- ASSIGNMENT
Go to the line holding "destruct (k <?" in the entries below and write out exactly every line down to and including the line holding "Lemma bt_get_middle k".

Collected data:
(* ===== verification/BTree.v ===== *)
(** * Ordered maps

    Rust's [BTreeMap<u64, V>] as the list of its entries in ascending key
    order: the first and the last entry, lookup, update in place, removal and
    [entry(k).or_insert_with(..)]. *)

From S2P Require Import Prelude.
From Stdlib Require Export Sorted.

#[local] Open Scope list_scope.
#[local] Open Scope Z_scope.

Section btree.
Context {V : Type}.
Implicit Types m : list (Z * V).

Definition bt_get (k : Z) m : option V := snd <$> find (fun e => e.1 =? k) m.

(** Writing through [get_mut]. *)
Definition bt_update (k : Z) (v : V) m : list (Z * V) :=
  map (fun e => if e.1 =? k then (k, v) else e) m.

Definition bt_remove (k : Z) m : list (Z * V) := filter (fun e => e.1 <> k) m.

(** [*m.entry(k).or_insert_with(|| d)] rewritten by [f]. *)
Fixpoint bt_upsert (k : Z) (d : V) (f : V -> V) m : list (Z * V) :=
  match m with
  | [] => [(k, f d)]
  | (k', v) :: m' =>
      if k <? k' then (k, f d) :: m
      else if k =? k' then (k', f v) :: m'
      else (k', v) :: bt_upsert k d f m'
  end.

Definition ascending m : Prop := StronglySorted Z.lt m.*1.

Lemma ascending_cons k v m :
  ascending ((k, v) :: m) <-> Forall (fun e => k < e.1) m /\ ascending m.
Proof.
  unfold ascending. rewrite fmap_cons. split.
  - intros [Hs Hf]%StronglySorted_inv. split; [|done]. by rewrite Forall_fmap in Hf.
  - intros [Hf Hs]. constructor; [done|]. by rewrite Forall_fmap.
Qed.

Lemma ascending_not_in k v m : ascending ((k, v) :: m) -> Forall (fun e => e.1 <> k) m.
Proof.
  intros [Hf _]%ascending_cons. eapply Forall_impl; [exact Hf|]. simpl. lia.
Qed.

Lemma ascending_snoc m k v :
  ascending (m ++ [(k, v)]) -> Forall (fun e => e.1 < k) m /\ ascending m.
Proof.
  induction m as [|[k' v'] m IH]; simpl; [by split; [apply Forall_nil|constructor]|].
  intros [Hf Hs]%ascending_cons. destruct (IH Hs) as [Hlt Hm].
  apply Forall_app in Hf as [Hf Hk]. apply Forall_cons in Hk as [Hk _]. simpl in Hk.
  split; [by apply Forall_cons|]. by apply ascending_cons.
Qed.

Lemma ascending_app_l m1 m2 : ascending (m1 ++ m2) -> ascending m1.
Proof.
  induction m1 as [|[k v] m1 IH]; simpl; [by constructor|].
  rewrite !ascending_cons, Forall_app. intros [[? ?] ?]. eauto.
Qed.

Lemma bt_update_other k v m : Forall (fun e => e.1 <> k) m -> bt_update k v m = m.
Proof.
  induction 1 as [|[k' v'] m Hk _ IH]; [done|]. simpl in *. rewrite IH.
  by destruct (Z.eqb_spec k' k).
Qed.

Lemma bt_remove_other k m : Forall (fun e => e.1 <> k) m -> bt_remove k m = m.
Proof.
  induction 1 as [|[k' v'] m Hk _ IH]; [done|]. unfold bt_remove in *.
  rewrite filter_cons, decide_True by done. by rewrite IH.
Qed.

Lemma bt_keys_update k v m : (bt_update k v m).*1 = m.*1.
Proof.
  unfold bt_update. rewrite <- list_fmap_compose. apply list_fmap_ext. intros _ [k' v'] _. simpl.
  by destruct (Z.eqb_spec k' k) as [->|].
Qed.

Lemma ascending_update k v m : ascending m -> ascending (bt_update k v m).
Proof. unfold ascending. by rewrite bt_keys_update. Qed.

Lemma ascending_remove k m : ascending m -> ascending (bt_remove k m).
Proof.
  induction m as [|[k' v'] m IH]; [done|]. intros [Hf Hs]%ascending_cons.
  unfold bt_remove in *. rewrite filter_cons. case_decide; [|by apply IH].
  apply ascending_cons. split; [|by apply IH].
  apply Forall_forall. intros e [_ He]%list_elem_of_filter. rewrite Forall_forall in Hf. by apply Hf.
Qed.

Lemma bt_upsert_keys k d f m (P : Z -> Prop) :
  P k -> Forall (fun e => P e.1) m -> Forall (fun e => P e.1) (bt_upsert k d f m).
Proof.
  intros Hk. induction 1 as [|[k' v] m Hk' Hm IH]; simpl; [by apply Forall_singleton|].
  destruct (k <? k'); [by repeat (apply Forall_cons; split)|].
  destruct (Z.eqb_spec k k'); apply Forall_cons; by split.
Qed.

Lemma ascending_upsert k d f m : ascending m -> ascending (bt_upsert k d f m).
Proof.
  induction m as [|[k' v] m IH]; [intros _; by repeat constructor|].
  intros Hm. pose proof Hm as [Hf Hs]%ascending_cons. cbn [bt_upsert].
  destruct (Z.ltb_spec k k').
  - apply ascending_cons. split; [|done].
    apply Forall_cons. split; [done|]. eapply Forall_impl; [exact Hf|]. simpl. lia.
  - destruct (Z.eqb_spec k k') as [->|]; apply ascending_cons; [done|].
    split; [|by apply IH]. apply (bt_upsert_keys _ _ _ _ (fun x => k' < x)); [lia|done].
Qed.

Lemma bt_get_middle k v m1 m2 :
  Forall (fun e => e.1 <> k) m1 -> bt_get k (m1 ++ (k, v) :: m2) = Some v.
Proof.
  intros Hm1. unfold bt_get. induction Hm1 as [|[k' v'] m1 Hk _ IH]; simpl in *.
  - by rewrite Z.eqb_refl.
  - destruct (Z.eqb_spec k' k); [done|]. exact IH.
Qed.

Lemma bt_get_split k v m :
  bt_get k m = Some v ->
  exists m1 m2, m = m1 ++ (k, v) :: m2 /\ Forall (fun e => e.1 <> k) m1.
Proof.
  unfold bt_get. induction m as [|[k' v'] m IH]; simpl; [done|].
  destruct (Z.eqb_spec k' k) as [->|Hne]; simpl.
  - intros [= ->]. exists [], m. by split; [|apply Forall_nil].
  - intros (m1 & m2 & -> & Hm1)%IH. exists ((k', v') :: m1), m2. split; [done|].
    by apply Forall_cons.
Qed.

(** On an ascending map an entry splits the map in two. *)
Lemma ascending_middle k v m1 m2 :
  ascending (m1 ++ (k, v) :: m2) ->
  Forall (fun e => e.1 <> k) m1 /\ Forall (fun e => e.1 <> k) m2.
Proof.
  induction m1 as [|[k' v'] m1 IH]; simpl.
  - intros H. split; [by apply Forall_nil|]. by eapply ascending_not_in.
  - intros [Hf Hs]%ascending_cons. destruct (IH Hs). split; [|done].
    apply Forall_cons. split; [|done]. simpl.
    apply Forall_app in Hf as [_ Hf]. apply Forall_cons in Hf as [Hf _]. simpl in Hf. lia.
Qed.

Lemma bt_update_middle k v v' m1 m2 :
  ascending (m1 ++ (k, v) :: m2) ->
  bt_update k v' (m1 ++ (k, v) :: m2) = m1 ++ (k, v') :: m2.
Proof.
  intros [H1 H2]%ascending_middle. unfold bt_update. rewrite map_app. cbn [map fst].
  rewrite Z.eqb_refl. f_equal; [by apply bt_update_other|]. f_equal. by apply bt_update_other.
Qed.

Lemma bt_remove_middle k v m1 m2 :
  ascending (m1 ++ (k, v) :: m2) -> bt_remove k (m1 ++ (k, v) :: m2) = m1 ++ m2.
Proof.
  intros [H1 H2]%ascending_middle. unfold bt_remove.
  rewrite filter_app, filter_cons, decide_False by naive_solver.
  f_equal; by apply bt_remove_other.
Qed.
End btree.
Lemma wf_levels_refused s l p q v taker :
  wf_levels s l -> side taker = opposite s -> view s l = (p, q) :: v ->
  crosses (side taker) (price taker) p = false ->
  Forall (fun m => accepts taker m = false) (flat (view s l)).
Proof.
  intros [Hasc Hok] Hside Hv Hp. apply Forall_flat.
  pose proof (view_sorted _ _ _ _ _ Hasc Hv) as Hsorted.
  apply (Forall_view s) in Hok. rewrite Hv in *.
  assert (Hlevel : forall p' q', level_ok s (p', q') -> crosses (side taker) (price taker) p' = false ->
    Forall (fun m => accepts taker m = false) q').
  { intros p' q' [_ Hq'] Hp'. eapply Forall_impl; [exact Hq'|]. simpl. unfold accepts. by intros m (_ & -> & _). }
  apply Forall_cons in Hok as [Hq Hv']. apply Forall_cons. split; [by apply (Hlevel p)|].
  apply Forall_forall. intros [p' q'] Hin. rewrite Forall_forall in Hv', Hsorted.
  apply (Hlevel p'); [by apply Hv'|]. specialize (Hsorted _ Hin). simpl in Hsorted.
  eapply crosses_worse; [|exact Hp]. rewrite Hside. by destruct s.
Qed.
End refine.

Section refine_loop.
Context {bp : BuildProfile}.

Definition resting (s : Side) (p : Z) (o : Order) : Prop := side o = s /\ price o = p /\ 0 < quantity o.

(** What is left of the queue consists of the makers of the queue, the first
    possibly with a smaller quantity. *)
Lemma ref_match_rest (P : Order -> Prop) c qty q :
  (forall o x, P o -> 0 < x -> P (with_quantity x o)) ->
  Forall P q -> let '(_, _, rest) := ref_match c qty q in Forall P rest.
Proof.
  intros HP Hq. revert qty. induction Hq as [|m q Hm Hq IH]; intros qty; simpl; [done|].
  destruct (_ && _); [|by apply Forall_cons]. destruct (Z.ltb_spec qty (quantity m)).
  - apply Forall_cons. split; [|done]. apply HP; [done|lia].
  - specialize (IH (qty - quantity m)). by destruct (ref_match c (qty - quantity m) q) as [[? ?] ?].
Qed.

Lemma best_price_view t b :
  best_price t b = fst <$> head (view (opposite t) (side_levels (opposite t) b)).
Proof.
  unfold best_price. destruct t; simpl; [done|]. f_equal.
  destruct (bids b) as [|e l _] using rev_ind; [done|]. by rewrite last_snoc, rev_app_distr.
Qed.

Lemma set_levels_self s b : set_levels s (side_levels s b) b = b.
Proof. by destruct s, b. Qed.

Lemma side_set_levels s l b : side_levels s (set_levels s l b) = l.
Proof. by destruct s. Qed.

Lemma set_levels_twice s l1 l2 b : set_levels s l2 (set_levels s l1 b) = set_levels s l2 b.
Proof. by destruct s. Qed.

- EXERCISE ANSWER
  destruct (k <? k'); [by repeat (apply Forall_cons; split)|].
  destruct (Z.eqb_spec k k'); apply Forall_cons; by split.
Qed.

Lemma ascending_upsert k d f m : ascending m -> ascending (bt_upsert k d f m).
Proof.
  induction m as [|[k' v] m IH]; [intros _; by repeat constructor|].
  intros Hm. pose proof Hm as [Hf Hs]%ascending_cons. cbn [bt_upsert].
  destruct (Z.ltb_spec k k').
  - apply ascending_cons. split; [|done].
    apply Forall_cons. split; [done|]. eapply Forall_impl; [exact Hf|]. simpl. lia.
  - destruct (Z.eqb_spec k k') as [->|]; apply ascending_cons; [done|].
    split; [|by apply IH]. apply (bt_upsert_keys _ _ _ _ (fun x => k' < x)); [lia|done].
Qed.

Lemma bt_get_middle k v m1 m2 :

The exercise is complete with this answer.